▸ **YOUR TASK**: Please give the data below again in full, exactly as it stands.

----

(** * Mila-Assist, LLM + FAISS service: index life cycle and auto-sync

    A shallow embedding of

    - [llm-service/src/faiss_manager.py]  (class [IndexFAISS]),
    - [llm-service/src/auto_sync.py]      (class [FAISSAutoSync]),
    - [llm-service/src/llm_server.py]     (the endpoints [/search] and
      [/faiss/rebuild]),
    - [llm-service/src/generateur_llm.py] (the singleton [obtenir_generateur]),

    followed by the properties of the index life cycle, of the rebuild
    triggers and of the confidence score.

    Python objects are mutated in place and exceptions leave earlier
    mutations visible; both are modelled by a state-and-exception monad
    [Prog] over one global state [Etat].  Everything the service consults
    but does not own (MySQL answers, the sentence encoder, the outcome of
    disk writes, the clock) is an input, gathered in the record [Monde]. *)

From Stdlib Require Import ZArith Floats Lia.
From stdpp Require Import base list strings gmap.

Local Open Scope Z_scope.

(** ** Exceptions and the program monad *)

Inductive Exc : Type :=
| ValueError (message : string)
| ErreurFaiss                      (* an assertion of the faiss library *)
| ErreurMySQL                      (* mysql.connector.Error *)
| ErreurEncodage                   (* raised by the sentence encoder *)
| ErreurOS                         (* OSError of the file system *)
| ErreurJSON                       (* json.JSONDecodeError *)
| ExceptionDe (contexte : string) (cause : Exc).
                                   (* raise Exception(f"<contexte>: {e}") *)

Inductive Res (A : Type) : Type :=
| Retour (a : A)
| Leve (e : Exc).
Arguments Retour {A} a.
Arguments Leve {A} e.

(** ** Numeric vectors and the flat inner-product index of faiss *)

Definition vecteur : Type := list float.

(** The arrays handed to faiss are [float32].  A binary32 value is carried
    by the binary64 float equal to it: [f32] rounds a binary64 value to the
    nearest binary32 value (ties to even, overflow to an infinity), as the
    conversion to [np.float32] does, and an operation of binary32
    arithmetic is the binary64 operation followed by [f32], which on
    binary32 operands gives the correctly rounded binary32 result. *)
Definition arrondi32 (x : spec_float) : spec_float :=
  match x with
  | S754_finite s m e => SpecFloat.binary_round 24 128 s m e
  | _ => x
  end.

Definition f32 (x : float) : float := SF2Prim (arrondi32 (Prim2SF x)).

Definition add32 (a b : float) : float := f32 (PrimFloat.add a b).
Definition mul32 (a b : float) : float := f32 (PrimFloat.mul a b).
Definition div32 (a b : float) : float := f32 (PrimFloat.div a b).
Definition sqrt32 (a : float) : float := f32 (PrimFloat.sqrt a).

(** The largest finite binary32 value. *)
Definition FLT_MAX : float := 0x1.fffffep+127.

(** The inner product of two rows, accumulated from the first component on.
    The order of the additions inside the library, and whether it fuses a
    product with its addition, are not part of its interface: the
    properties below use a score only through its comparison with other
    scores. *)
Definition produit_scalaire (x y : vecteur) : float :=
  fold_left (fun acc '(a, b) => add32 acc (mul32 a b)) (zip x y) 0%float.

(** [faiss.normalize_L2]: a row of squared norm [nr > 0] is scaled by
    [1 / sqrt nr]; other rows (a zero row, a row with a NaN norm) are left
    as they are. *)
Definition normalize_L2 (x : vecteur) : vecteur :=
  let nr := produit_scalaire x x in
  if PrimFloat.ltb 0%float nr
  then let inv_nr := div32 1%float (sqrt32 nr) in
       map (fun a => mul32 a inv_nr) x
  else x.

(** [faiss.IndexFlatIP]: the dimension [d] (here [index_d]) and the stored rows; [ntotal] is
    the number of rows. *)
Record FaissIndex : Type := { index_d : nat; xb : list vecteur }.

Definition IndexFlatIP (dim : nat) : FaissIndex := {| index_d := dim; xb := [] |}.

Definition faiss_ntotal (i : FaissIndex) : Z := Z.of_nat (length (xb i)).

(** [index.add(x)]: faiss asserts that the rows have the dimension of the
    index, then appends them. *)
Definition faiss_add (i : FaissIndex) (x : list vecteur) : option FaissIndex :=
  if forallb (fun v => Nat.eqb (length v) (index_d i)) x
  then Some {| index_d := index_d i; xb := xb i ++ x |}
  else None.

(** The search keeps its results in a heap whose slots start at the score
    [-FLT_MAX] with the label [-1]; a row enters only with a score above
    the heap's smallest one.  So a row whose score is NaN, [-inf] or
    [-FLT_MAX] is never returned. *)
Definition score_admis (c : float * Z) : bool :=
  PrimFloat.ltb (-0x1.fffffep+127)%float (fst c).

(** Insertion of a scored position, which precedes every position of the
    list, in a list kept by decreasing score: among equal scores the
    earlier position comes first. *)
Fixpoint inserer_score (c : float * Z) (l : list (float * Z)) : list (float * Z) :=
  match l with
  | [] => [c]
  | c' :: r => if PrimFloat.ltb (fst c) (fst c') then c' :: inserer_score c r
               else c :: l
  end.

Definition scores_tries (i : FaissIndex) (q : vecteur) : list (float * Z) :=
  foldr inserer_score []
        (List.filter score_admis
           (imap (fun pos v => (produit_scalaire q v, Z.of_nat pos)) (xb i))).

(** [index.search(q, k)] for one query row: always [k] slots, the best
    scores first; a slot without a neighbour holds the score [-FLT_MAX]
    and the label [-1]. *)
Definition faiss_search (i : FaissIndex) (q : vecteur) (k : nat) : list float * list Z :=
  let slots := take k (scores_tries i q ++
                       replicate k ((-0x1.fffffep+127)%float, -1)) in
  (map fst slots, map snd slots).

(** ** Durable storage *)

(** A path is the sequence of its components, as [pathlib.Path.parts];
    [parent] drops the last one. *)
Definition Chemin : Type := list string.

Definition parent (c : Chemin) : Chemin := removelast c.

(** What a file holds, as far as the loaders can tell. *)
Inductive Fichier : Type :=
| FichierIndex (i : FaissIndex)      (* as written by faiss.write_index *)
| FichierJson (ids : list Z)         (* as written by json.dump of the mapping *)
| FichierIllisible.                  (* truncated or foreign content *)

Abbreviation Disque := (gmap Chemin Fichier).

(** How a write to a path ends. *)
Inductive Issue : Type :=
| Ecrit                (* the new content replaces the old one *)
| RefuseAvant          (* raises before the file is touched *)
| Interrompu.          (* raises after the file was truncated *)

(** ** The knowledge source and the other collaborators *)

(** A row of [SELECT id, question, reponse FROM base_connaissances]. *)
Record Ligne : Type := { row_id : Z; row_question : string; row_reponse : string }.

----

▸ **ANSWER BELOW**:
(** * Mila-Assist, LLM + FAISS service: index life cycle and auto-sync

    A shallow embedding of

    - [llm-service/src/faiss_manager.py]  (class [IndexFAISS]),
    - [llm-service/src/auto_sync.py]      (class [FAISSAutoSync]),
    - [llm-service/src/llm_server.py]     (the endpoints [/search] and
      [/faiss/rebuild]),
    - [llm-service/src/generateur_llm.py] (the singleton [obtenir_generateur]),

    followed by the properties of the index life cycle, of the rebuild
    triggers and of the confidence score.

    Python objects are mutated in place and exceptions leave earlier
    mutations visible; both are modelled by a state-and-exception monad
    [Prog] over one global state [Etat].  Everything the service consults
    but does not own (MySQL answers, the sentence encoder, the outcome of
    disk writes, the clock) is an input, gathered in the record [Monde]. *)

From Stdlib Require Import ZArith Floats Lia.
From stdpp Require Import base list strings gmap.

Local Open Scope Z_scope.

(** ** Exceptions and the program monad *)

Inductive Exc : Type :=
| ValueError (message : string)
| ErreurFaiss                      (* an assertion of the faiss library *)
| ErreurMySQL                      (* mysql.connector.Error *)
| ErreurEncodage                   (* raised by the sentence encoder *)
| ErreurOS                         (* OSError of the file system *)
| ErreurJSON                       (* json.JSONDecodeError *)
| ExceptionDe (contexte : string) (cause : Exc).
                                   (* raise Exception(f"<contexte>: {e}") *)

Inductive Res (A : Type) : Type :=
| Retour (a : A)
| Leve (e : Exc).
Arguments Retour {A} a.
Arguments Leve {A} e.

(** ** Numeric vectors and the flat inner-product index of faiss *)

Definition vecteur : Type := list float.

(** The arrays handed to faiss are [float32].  A binary32 value is carried
    by the binary64 float equal to it: [f32] rounds a binary64 value to the
    nearest binary32 value (ties to even, overflow to an infinity), as the
    conversion to [np.float32] does, and an operation of binary32
    arithmetic is the binary64 operation followed by [f32], which on
    binary32 operands gives the correctly rounded binary32 result. *)
Definition arrondi32 (x : spec_float) : spec_float :=
  match x with
  | S754_finite s m e => SpecFloat.binary_round 24 128 s m e
  | _ => x
  end.

Definition f32 (x : float) : float := SF2Prim (arrondi32 (Prim2SF x)).

Definition add32 (a b : float) : float := f32 (PrimFloat.add a b).
Definition mul32 (a b : float) : float := f32 (PrimFloat.mul a b).
Definition div32 (a b : float) : float := f32 (PrimFloat.div a b).
Definition sqrt32 (a : float) : float := f32 (PrimFloat.sqrt a).

(** The largest finite binary32 value. *)
Definition FLT_MAX : float := 0x1.fffffep+127.

(** The inner product of two rows, accumulated from the first component on.
    The order of the additions inside the library, and whether it fuses a
    product with its addition, are not part of its interface: the
    properties below use a score only through its comparison with other
    scores. *)
Definition produit_scalaire (x y : vecteur) : float :=
  fold_left (fun acc '(a, b) => add32 acc (mul32 a b)) (zip x y) 0%float.

(** [faiss.normalize_L2]: a row of squared norm [nr > 0] is scaled by
    [1 / sqrt nr]; other rows (a zero row, a row with a NaN norm) are left
    as they are. *)
Definition normalize_L2 (x : vecteur) : vecteur :=
  let nr := produit_scalaire x x in
  if PrimFloat.ltb 0%float nr
  then let inv_nr := div32 1%float (sqrt32 nr) in
       map (fun a => mul32 a inv_nr) x
  else x.

(** [faiss.IndexFlatIP]: the dimension [d] (here [index_d]) and the stored rows; [ntotal] is
    the number of rows. *)
Record FaissIndex : Type := { index_d : nat; xb : list vecteur }.

Definition IndexFlatIP (dim : nat) : FaissIndex := {| index_d := dim; xb := [] |}.

Definition faiss_ntotal (i : FaissIndex) : Z := Z.of_nat (length (xb i)).

(** [index.add(x)]: faiss asserts that the rows have the dimension of the
    index, then appends them. *)
Definition faiss_add (i : FaissIndex) (x : list vecteur) : option FaissIndex :=
  if forallb (fun v => Nat.eqb (length v) (index_d i)) x
  then Some {| index_d := index_d i; xb := xb i ++ x |}
  else None.

(** The search keeps its results in a heap whose slots start at the score
    [-FLT_MAX] with the label [-1]; a row enters only with a score above
    the heap's smallest one.  So a row whose score is NaN, [-inf] or
    [-FLT_MAX] is never returned. *)
Definition score_admis (c : float * Z) : bool :=
  PrimFloat.ltb (-0x1.fffffep+127)%float (fst c).

(** Insertion of a scored position, which precedes every position of the
    list, in a list kept by decreasing score: among equal scores the
    earlier position comes first. *)
Fixpoint inserer_score (c : float * Z) (l : list (float * Z)) : list (float * Z) :=
  match l with
  | [] => [c]
  | c' :: r => if PrimFloat.ltb (fst c) (fst c') then c' :: inserer_score c r
               else c :: l
  end.

Definition scores_tries (i : FaissIndex) (q : vecteur) : list (float * Z) :=
  foldr inserer_score []
        (List.filter score_admis
           (imap (fun pos v => (produit_scalaire q v, Z.of_nat pos)) (xb i))).

(** [index.search(q, k)] for one query row: always [k] slots, the best
    scores first; a slot without a neighbour holds the score [-FLT_MAX]
    and the label [-1]. *)
Definition faiss_search (i : FaissIndex) (q : vecteur) (k : nat) : list float * list Z :=
  let slots := take k (scores_tries i q ++
                       replicate k ((-0x1.fffffep+127)%float, -1)) in
  (map fst slots, map snd slots).

(** ** Durable storage *)

(** A path is the sequence of its components, as [pathlib.Path.parts];
    [parent] drops the last one. *)
Definition Chemin : Type := list string.

Definition parent (c : Chemin) : Chemin := removelast c.

(** What a file holds, as far as the loaders can tell. *)
Inductive Fichier : Type :=
| FichierIndex (i : FaissIndex)      (* as written by faiss.write_index *)
| FichierJson (ids : list Z)         (* as written by json.dump of the mapping *)
| FichierIllisible.                  (* truncated or foreign content *)

Abbreviation Disque := (gmap Chemin Fichier).

(** How a write to a path ends. *)
Inductive Issue : Type :=
| Ecrit                (* the new content replaces the old one *)
| RefuseAvant          (* raises before the file is touched *)
| Interrompu.          (* raises after the file was truncated *)

(** ** The knowledge source and the other collaborators *)

(** A row of [SELECT id, question, reponse FROM base_connaissances]. *)
Record Ligne : Type := { row_id : Z; row_question : string; row_reponse : string }.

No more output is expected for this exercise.